_WHAT IS NEEDED_
Your answer should consist of the lines in the following data that contain "subst".

(Saved data entries)
**********

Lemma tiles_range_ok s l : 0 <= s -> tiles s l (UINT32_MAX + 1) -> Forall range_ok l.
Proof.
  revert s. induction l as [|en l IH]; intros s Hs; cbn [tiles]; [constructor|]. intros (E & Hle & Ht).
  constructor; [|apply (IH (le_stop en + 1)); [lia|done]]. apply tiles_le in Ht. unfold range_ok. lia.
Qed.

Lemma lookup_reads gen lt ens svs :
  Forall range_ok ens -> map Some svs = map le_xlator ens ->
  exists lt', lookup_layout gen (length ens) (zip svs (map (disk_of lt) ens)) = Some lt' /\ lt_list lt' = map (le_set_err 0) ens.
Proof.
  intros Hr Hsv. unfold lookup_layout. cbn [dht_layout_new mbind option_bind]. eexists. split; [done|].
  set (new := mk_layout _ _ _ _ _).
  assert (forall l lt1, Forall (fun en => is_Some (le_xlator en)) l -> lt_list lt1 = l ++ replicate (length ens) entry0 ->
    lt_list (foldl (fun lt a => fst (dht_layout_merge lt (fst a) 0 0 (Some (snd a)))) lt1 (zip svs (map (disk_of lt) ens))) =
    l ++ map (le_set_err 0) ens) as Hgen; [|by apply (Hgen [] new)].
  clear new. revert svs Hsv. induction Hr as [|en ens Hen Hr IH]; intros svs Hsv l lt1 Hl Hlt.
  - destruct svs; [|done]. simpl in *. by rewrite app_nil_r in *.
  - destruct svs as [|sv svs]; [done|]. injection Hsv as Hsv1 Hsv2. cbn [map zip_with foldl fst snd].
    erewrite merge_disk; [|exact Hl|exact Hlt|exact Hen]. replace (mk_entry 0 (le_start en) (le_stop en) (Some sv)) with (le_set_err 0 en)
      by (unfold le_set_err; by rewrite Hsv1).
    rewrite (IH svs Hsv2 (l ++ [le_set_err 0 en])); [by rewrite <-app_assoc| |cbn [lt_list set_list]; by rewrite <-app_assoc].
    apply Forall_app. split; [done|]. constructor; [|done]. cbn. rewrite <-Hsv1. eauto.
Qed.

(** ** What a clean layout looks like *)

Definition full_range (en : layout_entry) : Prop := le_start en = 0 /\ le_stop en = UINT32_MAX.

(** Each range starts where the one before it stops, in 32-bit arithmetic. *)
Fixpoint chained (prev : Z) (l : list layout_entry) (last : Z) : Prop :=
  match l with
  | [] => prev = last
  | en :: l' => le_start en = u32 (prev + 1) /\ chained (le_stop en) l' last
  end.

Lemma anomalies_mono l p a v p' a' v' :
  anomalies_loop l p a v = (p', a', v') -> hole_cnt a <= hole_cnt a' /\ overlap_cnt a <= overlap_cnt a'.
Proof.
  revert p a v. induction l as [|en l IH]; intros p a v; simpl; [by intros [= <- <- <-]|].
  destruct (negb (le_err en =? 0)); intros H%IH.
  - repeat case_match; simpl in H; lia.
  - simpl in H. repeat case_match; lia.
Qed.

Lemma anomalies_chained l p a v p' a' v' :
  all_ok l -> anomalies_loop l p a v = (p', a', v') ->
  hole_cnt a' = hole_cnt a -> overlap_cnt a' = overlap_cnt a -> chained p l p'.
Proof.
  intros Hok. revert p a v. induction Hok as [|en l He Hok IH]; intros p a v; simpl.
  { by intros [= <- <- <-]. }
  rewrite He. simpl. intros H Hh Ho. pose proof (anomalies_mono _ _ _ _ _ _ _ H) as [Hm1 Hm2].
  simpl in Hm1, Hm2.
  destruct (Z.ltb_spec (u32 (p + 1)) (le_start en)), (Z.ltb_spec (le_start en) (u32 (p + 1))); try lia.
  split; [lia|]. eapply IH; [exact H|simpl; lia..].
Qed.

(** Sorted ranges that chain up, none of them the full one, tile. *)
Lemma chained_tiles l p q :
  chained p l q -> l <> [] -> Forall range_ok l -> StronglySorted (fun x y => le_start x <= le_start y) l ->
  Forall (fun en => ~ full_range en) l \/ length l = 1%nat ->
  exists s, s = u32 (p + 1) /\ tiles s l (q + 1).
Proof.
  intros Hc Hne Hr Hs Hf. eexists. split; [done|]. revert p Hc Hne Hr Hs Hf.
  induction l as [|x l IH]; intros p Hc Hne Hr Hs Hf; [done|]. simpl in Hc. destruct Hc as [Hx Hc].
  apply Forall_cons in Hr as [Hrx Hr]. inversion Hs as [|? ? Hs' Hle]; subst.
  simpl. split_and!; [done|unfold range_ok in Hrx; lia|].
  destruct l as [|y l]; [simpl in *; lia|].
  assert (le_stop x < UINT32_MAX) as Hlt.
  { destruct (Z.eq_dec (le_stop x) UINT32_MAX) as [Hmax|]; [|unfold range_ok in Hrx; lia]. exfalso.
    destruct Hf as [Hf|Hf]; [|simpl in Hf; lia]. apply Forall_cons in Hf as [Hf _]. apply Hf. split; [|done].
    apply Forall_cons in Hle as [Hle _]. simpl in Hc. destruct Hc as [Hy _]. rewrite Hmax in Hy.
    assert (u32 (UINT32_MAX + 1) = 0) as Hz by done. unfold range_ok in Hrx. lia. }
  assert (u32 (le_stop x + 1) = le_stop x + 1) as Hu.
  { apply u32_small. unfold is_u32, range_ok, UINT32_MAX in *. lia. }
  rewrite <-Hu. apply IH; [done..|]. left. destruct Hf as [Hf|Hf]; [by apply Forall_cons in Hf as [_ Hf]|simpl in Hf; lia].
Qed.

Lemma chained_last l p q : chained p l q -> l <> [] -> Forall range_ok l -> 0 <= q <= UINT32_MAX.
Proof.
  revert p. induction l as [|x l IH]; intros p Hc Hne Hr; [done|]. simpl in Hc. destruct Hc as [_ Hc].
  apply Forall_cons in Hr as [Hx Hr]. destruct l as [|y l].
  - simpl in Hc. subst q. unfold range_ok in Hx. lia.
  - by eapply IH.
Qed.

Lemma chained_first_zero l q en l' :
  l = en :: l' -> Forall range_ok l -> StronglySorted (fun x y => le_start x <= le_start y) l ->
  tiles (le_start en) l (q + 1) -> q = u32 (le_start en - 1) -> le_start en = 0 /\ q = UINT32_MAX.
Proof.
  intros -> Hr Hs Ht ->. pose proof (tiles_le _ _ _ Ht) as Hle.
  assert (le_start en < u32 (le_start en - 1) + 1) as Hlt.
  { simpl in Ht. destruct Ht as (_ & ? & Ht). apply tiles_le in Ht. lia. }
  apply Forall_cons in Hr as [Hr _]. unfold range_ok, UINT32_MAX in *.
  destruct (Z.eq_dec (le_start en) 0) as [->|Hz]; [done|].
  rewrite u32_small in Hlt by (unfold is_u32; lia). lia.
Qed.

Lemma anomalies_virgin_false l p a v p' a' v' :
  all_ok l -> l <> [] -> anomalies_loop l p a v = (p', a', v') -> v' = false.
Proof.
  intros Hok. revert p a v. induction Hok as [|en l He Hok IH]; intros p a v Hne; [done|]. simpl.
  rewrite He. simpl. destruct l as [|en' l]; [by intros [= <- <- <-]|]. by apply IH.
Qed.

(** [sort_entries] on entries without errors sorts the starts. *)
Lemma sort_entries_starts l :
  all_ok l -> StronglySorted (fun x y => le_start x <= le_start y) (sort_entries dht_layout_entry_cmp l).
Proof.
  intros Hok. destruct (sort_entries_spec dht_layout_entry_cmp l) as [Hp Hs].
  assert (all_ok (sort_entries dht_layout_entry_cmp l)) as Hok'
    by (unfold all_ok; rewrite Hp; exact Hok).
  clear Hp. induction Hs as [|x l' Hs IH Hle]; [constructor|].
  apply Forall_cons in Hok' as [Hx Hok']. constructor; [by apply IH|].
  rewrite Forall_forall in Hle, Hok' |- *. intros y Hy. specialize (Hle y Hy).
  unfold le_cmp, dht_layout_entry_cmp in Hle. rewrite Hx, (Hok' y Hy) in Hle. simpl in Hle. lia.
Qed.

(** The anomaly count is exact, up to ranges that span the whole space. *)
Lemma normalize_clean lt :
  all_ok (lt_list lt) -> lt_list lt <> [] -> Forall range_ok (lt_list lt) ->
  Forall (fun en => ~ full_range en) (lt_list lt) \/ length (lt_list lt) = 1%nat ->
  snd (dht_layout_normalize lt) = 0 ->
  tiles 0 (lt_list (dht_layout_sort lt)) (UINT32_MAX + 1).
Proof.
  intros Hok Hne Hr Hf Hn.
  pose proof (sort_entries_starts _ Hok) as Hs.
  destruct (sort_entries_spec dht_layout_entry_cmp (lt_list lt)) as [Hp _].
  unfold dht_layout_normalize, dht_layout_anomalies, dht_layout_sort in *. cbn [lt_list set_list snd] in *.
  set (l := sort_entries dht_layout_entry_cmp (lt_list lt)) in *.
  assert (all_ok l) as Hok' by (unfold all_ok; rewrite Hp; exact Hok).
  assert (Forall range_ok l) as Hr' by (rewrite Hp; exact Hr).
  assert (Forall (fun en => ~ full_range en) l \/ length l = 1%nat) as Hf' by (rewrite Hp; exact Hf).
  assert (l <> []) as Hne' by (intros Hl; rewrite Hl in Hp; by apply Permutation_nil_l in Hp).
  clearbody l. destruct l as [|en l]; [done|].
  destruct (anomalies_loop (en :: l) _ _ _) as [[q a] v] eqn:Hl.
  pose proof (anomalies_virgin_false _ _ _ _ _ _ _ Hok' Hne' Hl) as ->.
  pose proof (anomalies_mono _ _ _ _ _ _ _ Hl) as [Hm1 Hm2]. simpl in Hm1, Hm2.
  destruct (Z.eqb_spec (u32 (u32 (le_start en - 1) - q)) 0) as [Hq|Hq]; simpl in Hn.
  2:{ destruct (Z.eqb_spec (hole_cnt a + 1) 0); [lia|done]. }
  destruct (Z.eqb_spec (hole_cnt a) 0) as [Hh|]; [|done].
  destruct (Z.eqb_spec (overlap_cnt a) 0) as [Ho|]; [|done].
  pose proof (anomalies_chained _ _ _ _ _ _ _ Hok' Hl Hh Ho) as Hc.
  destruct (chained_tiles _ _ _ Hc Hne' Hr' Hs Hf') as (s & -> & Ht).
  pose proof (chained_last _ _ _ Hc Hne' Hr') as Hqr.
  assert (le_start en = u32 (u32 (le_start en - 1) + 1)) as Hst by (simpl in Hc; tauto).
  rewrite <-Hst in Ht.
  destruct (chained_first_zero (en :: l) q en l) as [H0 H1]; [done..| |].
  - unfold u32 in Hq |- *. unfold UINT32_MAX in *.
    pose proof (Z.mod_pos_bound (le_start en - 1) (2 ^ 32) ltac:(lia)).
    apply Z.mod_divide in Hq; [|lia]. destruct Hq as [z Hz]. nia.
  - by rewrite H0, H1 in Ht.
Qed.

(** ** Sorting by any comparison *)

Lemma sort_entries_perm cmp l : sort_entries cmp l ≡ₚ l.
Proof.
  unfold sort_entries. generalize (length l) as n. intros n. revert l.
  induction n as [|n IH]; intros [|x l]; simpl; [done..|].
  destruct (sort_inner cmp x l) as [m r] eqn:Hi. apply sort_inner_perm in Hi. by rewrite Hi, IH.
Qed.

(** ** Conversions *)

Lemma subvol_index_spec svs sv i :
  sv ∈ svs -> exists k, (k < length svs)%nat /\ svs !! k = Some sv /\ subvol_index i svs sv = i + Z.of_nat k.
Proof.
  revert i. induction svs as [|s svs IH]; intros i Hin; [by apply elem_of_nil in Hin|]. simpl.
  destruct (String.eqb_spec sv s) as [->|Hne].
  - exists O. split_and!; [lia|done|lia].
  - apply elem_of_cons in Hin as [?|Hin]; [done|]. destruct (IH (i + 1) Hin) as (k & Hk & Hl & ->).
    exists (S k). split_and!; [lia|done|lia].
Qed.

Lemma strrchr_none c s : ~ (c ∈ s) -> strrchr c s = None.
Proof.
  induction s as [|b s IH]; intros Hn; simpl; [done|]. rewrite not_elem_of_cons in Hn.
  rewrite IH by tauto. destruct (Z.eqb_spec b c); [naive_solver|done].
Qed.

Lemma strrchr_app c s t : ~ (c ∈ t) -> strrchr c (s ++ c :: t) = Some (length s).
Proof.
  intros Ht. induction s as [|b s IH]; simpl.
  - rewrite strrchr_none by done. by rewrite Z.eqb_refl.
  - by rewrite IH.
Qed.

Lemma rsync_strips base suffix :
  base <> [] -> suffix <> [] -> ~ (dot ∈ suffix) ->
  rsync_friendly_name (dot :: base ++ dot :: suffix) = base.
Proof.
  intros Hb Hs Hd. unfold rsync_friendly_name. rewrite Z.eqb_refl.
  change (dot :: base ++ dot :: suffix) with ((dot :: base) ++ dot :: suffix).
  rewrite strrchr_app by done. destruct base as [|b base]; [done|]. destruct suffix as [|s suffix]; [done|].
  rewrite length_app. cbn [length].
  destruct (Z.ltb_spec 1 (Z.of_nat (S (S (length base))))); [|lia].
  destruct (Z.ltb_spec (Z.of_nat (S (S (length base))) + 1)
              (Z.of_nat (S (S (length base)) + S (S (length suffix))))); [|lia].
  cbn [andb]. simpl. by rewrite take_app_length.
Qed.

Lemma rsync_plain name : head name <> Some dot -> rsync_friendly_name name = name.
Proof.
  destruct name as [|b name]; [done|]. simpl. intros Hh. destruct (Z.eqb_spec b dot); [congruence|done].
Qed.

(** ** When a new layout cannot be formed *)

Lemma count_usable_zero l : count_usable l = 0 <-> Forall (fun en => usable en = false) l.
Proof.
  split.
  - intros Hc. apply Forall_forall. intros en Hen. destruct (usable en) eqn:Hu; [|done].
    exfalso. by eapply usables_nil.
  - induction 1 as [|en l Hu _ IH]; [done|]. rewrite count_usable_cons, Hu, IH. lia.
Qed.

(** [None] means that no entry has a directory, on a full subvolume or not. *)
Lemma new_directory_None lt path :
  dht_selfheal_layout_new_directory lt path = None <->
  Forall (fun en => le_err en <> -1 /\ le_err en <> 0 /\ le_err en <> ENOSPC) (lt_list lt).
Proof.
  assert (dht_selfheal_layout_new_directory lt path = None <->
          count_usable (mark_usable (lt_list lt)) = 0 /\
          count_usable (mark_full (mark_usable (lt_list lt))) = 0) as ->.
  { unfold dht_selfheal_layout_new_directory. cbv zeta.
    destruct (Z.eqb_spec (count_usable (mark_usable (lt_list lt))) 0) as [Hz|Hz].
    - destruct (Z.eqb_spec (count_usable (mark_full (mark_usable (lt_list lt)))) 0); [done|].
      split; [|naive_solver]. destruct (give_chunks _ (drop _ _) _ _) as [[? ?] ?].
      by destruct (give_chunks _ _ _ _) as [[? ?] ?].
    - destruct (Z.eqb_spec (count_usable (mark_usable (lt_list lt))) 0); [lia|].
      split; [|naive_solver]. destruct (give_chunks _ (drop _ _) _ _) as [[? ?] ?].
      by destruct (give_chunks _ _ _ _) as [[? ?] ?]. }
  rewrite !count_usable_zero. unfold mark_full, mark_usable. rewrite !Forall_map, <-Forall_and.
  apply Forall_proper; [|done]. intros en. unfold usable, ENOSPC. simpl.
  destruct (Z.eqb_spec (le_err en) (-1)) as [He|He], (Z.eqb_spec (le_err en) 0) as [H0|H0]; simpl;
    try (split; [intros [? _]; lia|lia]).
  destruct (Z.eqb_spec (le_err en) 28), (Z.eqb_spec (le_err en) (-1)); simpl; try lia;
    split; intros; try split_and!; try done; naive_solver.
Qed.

**********

_ANSWER FOR THE TASK_
  apply Forall_cons in Hr as [Hrx Hr]. inversion Hs as [|? ? Hs' Hle]; subst.
  - simpl in Hc. subst q. unfold range_ok in Hx. lia.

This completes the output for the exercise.